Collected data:

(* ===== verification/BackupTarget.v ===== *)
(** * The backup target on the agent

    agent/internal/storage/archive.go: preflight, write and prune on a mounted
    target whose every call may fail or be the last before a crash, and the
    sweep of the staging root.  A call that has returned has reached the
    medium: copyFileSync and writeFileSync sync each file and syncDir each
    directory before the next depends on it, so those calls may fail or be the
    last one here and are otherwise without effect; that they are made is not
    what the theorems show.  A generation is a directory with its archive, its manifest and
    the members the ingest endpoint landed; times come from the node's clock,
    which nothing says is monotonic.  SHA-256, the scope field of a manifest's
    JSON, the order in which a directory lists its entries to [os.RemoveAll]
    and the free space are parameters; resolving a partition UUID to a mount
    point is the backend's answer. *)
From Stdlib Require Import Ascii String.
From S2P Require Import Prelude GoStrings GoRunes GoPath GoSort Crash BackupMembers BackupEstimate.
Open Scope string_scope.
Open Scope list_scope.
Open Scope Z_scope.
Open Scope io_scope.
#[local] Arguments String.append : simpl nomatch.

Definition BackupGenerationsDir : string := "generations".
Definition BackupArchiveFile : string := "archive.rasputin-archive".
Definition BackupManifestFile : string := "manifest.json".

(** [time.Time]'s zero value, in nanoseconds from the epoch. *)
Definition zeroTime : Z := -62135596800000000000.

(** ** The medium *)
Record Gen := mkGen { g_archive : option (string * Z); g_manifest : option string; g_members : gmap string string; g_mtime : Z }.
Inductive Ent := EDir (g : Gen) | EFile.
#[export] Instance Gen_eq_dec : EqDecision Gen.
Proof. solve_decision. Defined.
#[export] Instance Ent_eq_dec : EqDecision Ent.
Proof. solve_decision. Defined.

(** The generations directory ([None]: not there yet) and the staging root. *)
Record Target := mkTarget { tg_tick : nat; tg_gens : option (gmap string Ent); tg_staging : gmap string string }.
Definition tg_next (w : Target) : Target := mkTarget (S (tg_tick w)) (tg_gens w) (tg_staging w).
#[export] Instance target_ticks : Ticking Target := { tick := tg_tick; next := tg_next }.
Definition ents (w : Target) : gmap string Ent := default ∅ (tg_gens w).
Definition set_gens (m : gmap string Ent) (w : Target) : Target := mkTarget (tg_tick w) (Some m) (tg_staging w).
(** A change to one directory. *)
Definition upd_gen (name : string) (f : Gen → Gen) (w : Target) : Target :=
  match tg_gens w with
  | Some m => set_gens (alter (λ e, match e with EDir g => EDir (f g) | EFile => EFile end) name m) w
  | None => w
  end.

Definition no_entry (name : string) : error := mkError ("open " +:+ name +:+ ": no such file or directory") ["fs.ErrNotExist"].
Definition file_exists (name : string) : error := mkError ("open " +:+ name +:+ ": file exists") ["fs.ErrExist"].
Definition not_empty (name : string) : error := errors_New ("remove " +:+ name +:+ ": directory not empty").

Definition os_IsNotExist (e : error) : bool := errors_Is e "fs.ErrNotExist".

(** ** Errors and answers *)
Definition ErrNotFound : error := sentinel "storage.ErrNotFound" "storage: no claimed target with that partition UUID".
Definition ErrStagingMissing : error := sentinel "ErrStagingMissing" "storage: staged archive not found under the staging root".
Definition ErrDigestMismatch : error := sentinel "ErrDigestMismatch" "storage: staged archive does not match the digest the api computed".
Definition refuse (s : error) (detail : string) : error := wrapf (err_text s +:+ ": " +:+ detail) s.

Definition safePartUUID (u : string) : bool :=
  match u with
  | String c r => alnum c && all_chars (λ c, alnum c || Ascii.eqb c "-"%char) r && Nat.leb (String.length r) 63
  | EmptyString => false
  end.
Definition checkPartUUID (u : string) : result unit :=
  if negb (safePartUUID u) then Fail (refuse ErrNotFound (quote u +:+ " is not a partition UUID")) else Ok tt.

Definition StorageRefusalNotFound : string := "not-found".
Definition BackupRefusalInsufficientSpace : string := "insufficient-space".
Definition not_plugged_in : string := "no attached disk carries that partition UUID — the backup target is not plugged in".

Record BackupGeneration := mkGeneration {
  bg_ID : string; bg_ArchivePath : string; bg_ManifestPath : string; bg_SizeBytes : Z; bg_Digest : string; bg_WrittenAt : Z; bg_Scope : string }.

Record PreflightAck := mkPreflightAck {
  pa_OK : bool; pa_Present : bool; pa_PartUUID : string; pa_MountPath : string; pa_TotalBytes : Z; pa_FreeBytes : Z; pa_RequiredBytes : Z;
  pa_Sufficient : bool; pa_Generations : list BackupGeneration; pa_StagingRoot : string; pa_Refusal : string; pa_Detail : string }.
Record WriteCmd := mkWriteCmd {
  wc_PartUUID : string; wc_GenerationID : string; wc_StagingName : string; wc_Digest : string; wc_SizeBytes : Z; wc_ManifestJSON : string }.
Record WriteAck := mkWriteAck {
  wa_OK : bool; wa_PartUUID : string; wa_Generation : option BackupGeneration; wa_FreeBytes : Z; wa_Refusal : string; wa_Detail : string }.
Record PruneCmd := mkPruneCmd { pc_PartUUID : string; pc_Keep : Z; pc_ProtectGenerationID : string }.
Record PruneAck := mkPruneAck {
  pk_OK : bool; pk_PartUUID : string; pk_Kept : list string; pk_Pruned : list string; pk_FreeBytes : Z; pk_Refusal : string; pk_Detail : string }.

* * *

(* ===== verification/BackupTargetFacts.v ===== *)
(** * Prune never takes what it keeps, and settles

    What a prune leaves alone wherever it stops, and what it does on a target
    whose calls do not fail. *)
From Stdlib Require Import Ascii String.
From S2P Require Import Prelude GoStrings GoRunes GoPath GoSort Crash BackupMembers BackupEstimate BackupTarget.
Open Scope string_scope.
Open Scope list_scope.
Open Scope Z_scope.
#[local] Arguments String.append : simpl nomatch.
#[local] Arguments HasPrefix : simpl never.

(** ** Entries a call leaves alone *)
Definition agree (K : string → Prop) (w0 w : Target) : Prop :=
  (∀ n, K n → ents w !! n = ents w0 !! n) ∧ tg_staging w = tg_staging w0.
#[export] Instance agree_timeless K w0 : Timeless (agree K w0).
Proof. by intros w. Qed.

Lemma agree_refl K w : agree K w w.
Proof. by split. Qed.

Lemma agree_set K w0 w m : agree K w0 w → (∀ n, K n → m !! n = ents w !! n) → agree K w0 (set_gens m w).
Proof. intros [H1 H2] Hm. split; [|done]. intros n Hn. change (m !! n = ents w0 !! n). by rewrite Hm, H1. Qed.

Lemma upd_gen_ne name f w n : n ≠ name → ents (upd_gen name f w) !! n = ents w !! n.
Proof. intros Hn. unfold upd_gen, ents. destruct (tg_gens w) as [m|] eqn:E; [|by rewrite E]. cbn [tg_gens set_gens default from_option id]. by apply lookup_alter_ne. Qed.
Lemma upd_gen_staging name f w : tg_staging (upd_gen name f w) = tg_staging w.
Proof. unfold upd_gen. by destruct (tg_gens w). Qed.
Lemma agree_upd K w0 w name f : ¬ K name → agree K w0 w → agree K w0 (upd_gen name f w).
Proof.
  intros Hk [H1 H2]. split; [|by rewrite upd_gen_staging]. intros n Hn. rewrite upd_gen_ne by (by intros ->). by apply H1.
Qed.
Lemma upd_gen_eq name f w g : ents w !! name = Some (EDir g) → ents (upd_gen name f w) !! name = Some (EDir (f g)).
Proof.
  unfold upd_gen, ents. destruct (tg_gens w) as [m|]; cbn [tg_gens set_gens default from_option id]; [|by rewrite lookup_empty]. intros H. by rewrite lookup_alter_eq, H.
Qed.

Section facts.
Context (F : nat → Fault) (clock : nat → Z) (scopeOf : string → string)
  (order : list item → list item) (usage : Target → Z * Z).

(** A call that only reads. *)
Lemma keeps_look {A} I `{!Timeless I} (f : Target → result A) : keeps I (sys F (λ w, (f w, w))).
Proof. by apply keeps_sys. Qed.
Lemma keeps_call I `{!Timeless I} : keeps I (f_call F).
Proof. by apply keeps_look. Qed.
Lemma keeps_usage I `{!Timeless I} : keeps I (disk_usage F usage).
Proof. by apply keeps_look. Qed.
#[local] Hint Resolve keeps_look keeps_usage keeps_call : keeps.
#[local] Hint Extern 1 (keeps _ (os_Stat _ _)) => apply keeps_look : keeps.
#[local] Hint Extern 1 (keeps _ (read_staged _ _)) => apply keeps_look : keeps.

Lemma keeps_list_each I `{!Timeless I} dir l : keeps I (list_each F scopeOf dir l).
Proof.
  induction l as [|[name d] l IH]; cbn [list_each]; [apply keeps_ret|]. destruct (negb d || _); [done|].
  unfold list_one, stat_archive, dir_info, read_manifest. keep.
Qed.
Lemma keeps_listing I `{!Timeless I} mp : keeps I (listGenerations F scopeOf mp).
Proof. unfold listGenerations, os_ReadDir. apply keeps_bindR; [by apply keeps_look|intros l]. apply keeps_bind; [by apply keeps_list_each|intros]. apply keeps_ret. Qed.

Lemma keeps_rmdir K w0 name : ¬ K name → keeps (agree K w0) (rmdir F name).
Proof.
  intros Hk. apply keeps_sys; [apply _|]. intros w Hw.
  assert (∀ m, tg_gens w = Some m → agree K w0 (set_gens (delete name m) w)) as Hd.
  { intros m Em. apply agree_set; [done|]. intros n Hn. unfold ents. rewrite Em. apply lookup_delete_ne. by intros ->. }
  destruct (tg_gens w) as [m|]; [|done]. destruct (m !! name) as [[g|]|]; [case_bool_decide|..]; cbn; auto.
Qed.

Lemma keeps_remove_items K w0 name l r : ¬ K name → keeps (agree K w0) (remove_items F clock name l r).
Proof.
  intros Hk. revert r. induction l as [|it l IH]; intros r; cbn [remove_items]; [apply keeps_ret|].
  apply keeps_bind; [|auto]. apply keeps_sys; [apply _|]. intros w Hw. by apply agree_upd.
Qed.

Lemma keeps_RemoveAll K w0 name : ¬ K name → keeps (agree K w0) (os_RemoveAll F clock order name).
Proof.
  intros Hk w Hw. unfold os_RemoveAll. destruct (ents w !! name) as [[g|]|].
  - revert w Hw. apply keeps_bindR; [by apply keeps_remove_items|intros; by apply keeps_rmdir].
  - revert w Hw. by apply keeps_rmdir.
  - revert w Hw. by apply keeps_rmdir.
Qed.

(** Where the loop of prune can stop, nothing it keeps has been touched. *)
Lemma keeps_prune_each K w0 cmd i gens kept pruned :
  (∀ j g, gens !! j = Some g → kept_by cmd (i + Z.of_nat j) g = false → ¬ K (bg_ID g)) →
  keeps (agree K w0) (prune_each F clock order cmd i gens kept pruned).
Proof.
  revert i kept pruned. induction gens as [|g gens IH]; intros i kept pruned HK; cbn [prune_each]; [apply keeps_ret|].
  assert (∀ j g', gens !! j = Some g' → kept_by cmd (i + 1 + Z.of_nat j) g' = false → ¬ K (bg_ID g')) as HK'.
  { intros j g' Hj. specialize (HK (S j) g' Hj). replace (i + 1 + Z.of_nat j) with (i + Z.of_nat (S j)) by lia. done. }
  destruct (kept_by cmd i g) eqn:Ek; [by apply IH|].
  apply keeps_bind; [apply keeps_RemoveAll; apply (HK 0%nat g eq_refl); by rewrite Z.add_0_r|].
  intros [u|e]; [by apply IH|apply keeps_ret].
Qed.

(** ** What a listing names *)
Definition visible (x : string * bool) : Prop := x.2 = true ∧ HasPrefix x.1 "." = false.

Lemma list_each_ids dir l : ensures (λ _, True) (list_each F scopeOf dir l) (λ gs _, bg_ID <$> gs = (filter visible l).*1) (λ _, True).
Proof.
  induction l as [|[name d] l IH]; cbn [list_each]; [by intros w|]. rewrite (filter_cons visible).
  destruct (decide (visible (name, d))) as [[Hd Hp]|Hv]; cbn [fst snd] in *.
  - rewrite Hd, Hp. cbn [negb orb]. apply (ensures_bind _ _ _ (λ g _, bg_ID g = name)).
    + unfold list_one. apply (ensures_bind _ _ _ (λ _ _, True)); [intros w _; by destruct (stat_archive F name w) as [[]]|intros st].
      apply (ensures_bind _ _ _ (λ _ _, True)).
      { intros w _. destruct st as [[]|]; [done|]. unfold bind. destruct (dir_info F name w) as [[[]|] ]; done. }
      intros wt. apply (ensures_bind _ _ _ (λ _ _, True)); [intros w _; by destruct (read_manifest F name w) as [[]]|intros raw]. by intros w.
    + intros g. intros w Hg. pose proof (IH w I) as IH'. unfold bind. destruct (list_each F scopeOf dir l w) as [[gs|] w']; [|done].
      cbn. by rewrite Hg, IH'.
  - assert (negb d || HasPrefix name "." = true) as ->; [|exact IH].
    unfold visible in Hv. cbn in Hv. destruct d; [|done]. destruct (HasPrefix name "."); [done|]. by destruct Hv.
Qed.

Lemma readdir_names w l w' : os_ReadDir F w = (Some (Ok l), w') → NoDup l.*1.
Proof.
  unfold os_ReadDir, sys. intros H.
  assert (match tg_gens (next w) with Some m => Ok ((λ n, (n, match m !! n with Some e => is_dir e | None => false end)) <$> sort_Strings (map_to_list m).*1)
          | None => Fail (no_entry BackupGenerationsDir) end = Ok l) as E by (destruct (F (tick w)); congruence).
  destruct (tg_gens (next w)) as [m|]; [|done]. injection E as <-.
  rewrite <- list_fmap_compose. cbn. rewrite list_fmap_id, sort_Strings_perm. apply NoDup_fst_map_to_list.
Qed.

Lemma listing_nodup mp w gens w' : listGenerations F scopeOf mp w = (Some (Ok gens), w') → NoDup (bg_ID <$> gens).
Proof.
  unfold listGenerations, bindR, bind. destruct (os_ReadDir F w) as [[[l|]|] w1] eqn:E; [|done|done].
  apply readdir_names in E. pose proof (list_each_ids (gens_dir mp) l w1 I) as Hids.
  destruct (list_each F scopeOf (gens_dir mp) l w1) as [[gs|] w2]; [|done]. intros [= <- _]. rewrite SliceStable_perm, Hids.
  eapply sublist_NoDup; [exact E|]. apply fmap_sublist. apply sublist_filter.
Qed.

* * *

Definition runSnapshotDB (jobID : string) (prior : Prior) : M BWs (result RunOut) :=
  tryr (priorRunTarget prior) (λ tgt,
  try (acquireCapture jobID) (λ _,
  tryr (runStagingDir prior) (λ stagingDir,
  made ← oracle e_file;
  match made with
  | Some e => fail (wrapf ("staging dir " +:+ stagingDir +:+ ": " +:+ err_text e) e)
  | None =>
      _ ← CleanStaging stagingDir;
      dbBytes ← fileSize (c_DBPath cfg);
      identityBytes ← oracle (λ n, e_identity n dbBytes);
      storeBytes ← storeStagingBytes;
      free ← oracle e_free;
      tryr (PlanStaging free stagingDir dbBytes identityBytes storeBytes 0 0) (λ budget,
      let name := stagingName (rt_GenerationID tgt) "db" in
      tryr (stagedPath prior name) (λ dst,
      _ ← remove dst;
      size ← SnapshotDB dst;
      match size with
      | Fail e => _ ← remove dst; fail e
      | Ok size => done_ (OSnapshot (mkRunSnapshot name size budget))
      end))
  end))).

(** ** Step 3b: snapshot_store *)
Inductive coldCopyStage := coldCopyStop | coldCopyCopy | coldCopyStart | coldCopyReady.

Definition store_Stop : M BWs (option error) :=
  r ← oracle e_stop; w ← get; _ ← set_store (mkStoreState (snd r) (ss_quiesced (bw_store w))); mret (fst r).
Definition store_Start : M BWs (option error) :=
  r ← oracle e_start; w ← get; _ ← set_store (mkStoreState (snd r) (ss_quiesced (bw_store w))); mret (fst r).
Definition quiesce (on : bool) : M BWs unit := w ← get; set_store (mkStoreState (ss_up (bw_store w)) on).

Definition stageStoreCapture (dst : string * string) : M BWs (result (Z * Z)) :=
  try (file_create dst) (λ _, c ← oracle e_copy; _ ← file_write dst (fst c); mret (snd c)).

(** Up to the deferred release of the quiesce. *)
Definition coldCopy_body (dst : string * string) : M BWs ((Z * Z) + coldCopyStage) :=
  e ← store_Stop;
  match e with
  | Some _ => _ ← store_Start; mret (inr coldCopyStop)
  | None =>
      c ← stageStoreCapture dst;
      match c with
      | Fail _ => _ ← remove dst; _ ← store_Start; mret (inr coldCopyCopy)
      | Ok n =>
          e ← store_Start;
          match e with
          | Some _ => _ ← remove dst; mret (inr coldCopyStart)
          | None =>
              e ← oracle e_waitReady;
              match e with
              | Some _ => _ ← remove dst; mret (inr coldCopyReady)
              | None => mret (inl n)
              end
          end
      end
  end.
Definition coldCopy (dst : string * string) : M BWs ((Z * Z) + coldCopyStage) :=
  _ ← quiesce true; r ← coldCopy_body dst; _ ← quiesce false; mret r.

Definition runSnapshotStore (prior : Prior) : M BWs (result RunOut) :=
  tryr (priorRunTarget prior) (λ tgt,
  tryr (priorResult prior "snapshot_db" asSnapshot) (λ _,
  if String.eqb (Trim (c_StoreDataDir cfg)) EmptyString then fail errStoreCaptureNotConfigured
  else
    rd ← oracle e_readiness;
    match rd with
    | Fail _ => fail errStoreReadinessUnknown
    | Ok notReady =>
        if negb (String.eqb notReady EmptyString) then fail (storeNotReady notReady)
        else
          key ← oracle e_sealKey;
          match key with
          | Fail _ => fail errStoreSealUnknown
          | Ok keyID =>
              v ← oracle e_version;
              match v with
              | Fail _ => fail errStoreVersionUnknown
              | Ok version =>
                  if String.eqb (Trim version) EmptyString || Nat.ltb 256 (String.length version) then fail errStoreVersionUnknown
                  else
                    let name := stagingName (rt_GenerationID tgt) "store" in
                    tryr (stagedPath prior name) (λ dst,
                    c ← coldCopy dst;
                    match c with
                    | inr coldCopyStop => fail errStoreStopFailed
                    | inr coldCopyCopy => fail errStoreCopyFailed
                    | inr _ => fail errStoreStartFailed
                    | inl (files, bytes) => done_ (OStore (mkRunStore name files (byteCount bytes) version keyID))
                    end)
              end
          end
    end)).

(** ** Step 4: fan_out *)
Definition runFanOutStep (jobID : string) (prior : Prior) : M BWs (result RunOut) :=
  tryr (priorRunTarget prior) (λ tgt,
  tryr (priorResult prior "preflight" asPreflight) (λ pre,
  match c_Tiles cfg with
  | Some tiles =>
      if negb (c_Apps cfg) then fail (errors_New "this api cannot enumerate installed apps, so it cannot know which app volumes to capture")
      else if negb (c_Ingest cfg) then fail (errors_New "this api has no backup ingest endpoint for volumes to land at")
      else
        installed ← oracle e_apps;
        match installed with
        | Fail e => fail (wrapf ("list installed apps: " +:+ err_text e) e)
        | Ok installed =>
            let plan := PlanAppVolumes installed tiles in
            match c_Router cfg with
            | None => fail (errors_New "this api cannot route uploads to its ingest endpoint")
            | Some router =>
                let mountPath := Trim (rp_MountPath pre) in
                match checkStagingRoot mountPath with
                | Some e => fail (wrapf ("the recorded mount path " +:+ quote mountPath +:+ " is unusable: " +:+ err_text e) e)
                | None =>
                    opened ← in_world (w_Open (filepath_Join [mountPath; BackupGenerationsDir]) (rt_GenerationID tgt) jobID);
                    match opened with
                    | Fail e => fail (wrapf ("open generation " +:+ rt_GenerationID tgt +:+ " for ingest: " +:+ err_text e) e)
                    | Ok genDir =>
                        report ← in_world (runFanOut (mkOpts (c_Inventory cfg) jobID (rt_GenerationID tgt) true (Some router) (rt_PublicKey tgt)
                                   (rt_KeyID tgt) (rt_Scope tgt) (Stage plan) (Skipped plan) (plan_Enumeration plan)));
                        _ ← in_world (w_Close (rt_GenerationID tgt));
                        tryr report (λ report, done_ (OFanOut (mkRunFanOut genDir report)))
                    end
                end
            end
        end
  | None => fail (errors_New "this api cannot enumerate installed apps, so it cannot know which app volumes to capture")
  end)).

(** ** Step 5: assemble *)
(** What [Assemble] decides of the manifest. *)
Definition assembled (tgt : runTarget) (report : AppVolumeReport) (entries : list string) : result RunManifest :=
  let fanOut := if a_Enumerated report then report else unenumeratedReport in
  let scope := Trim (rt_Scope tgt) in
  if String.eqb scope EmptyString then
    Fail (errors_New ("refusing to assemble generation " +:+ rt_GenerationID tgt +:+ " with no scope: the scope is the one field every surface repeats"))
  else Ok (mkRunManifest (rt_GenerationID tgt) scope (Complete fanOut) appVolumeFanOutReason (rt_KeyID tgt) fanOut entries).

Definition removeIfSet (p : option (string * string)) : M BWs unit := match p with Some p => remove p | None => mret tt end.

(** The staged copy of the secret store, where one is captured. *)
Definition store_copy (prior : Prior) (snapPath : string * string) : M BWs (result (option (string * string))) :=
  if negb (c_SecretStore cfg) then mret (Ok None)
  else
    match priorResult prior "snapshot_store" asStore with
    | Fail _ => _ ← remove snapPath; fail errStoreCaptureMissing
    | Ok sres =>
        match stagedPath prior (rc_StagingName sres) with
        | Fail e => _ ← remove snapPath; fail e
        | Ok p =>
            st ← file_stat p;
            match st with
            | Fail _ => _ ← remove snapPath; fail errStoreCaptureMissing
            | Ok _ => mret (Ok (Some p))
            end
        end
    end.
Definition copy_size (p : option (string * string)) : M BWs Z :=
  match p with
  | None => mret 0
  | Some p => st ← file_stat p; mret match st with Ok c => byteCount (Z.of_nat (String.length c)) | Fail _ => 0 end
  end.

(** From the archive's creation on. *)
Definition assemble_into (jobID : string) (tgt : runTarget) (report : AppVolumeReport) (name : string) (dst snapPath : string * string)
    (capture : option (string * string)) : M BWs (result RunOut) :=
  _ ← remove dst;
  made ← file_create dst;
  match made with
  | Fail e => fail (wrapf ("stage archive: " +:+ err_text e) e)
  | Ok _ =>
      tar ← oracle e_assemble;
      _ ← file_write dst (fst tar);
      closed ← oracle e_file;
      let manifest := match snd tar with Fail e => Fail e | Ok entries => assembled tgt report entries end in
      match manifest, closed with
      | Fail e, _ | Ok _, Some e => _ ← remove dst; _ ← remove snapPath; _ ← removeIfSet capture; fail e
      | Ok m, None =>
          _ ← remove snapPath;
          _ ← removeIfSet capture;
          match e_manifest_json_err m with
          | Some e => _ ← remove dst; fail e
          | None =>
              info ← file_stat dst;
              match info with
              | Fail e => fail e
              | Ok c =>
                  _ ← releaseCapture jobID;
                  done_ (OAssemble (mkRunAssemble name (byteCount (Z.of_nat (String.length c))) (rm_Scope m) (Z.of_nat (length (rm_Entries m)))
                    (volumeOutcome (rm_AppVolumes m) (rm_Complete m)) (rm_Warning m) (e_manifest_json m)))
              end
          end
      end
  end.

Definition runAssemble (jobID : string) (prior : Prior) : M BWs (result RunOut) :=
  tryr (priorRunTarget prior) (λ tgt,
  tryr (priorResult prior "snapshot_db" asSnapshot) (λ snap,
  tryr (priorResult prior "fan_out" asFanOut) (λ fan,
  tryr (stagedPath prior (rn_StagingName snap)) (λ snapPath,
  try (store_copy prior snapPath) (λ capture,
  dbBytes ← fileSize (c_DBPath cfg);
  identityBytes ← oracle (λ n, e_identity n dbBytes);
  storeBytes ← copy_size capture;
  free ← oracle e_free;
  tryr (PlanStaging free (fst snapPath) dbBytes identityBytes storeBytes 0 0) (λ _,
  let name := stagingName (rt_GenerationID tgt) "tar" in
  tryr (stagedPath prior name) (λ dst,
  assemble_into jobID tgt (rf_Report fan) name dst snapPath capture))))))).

> _PROMPT_
Check the entries above for the word "last" and copy every line where it turns up.

> _YOUR RESPONSE_
    target whose every call may fail or be the last before a crash, and the
    last one here and are otherwise without effect; that they are made is not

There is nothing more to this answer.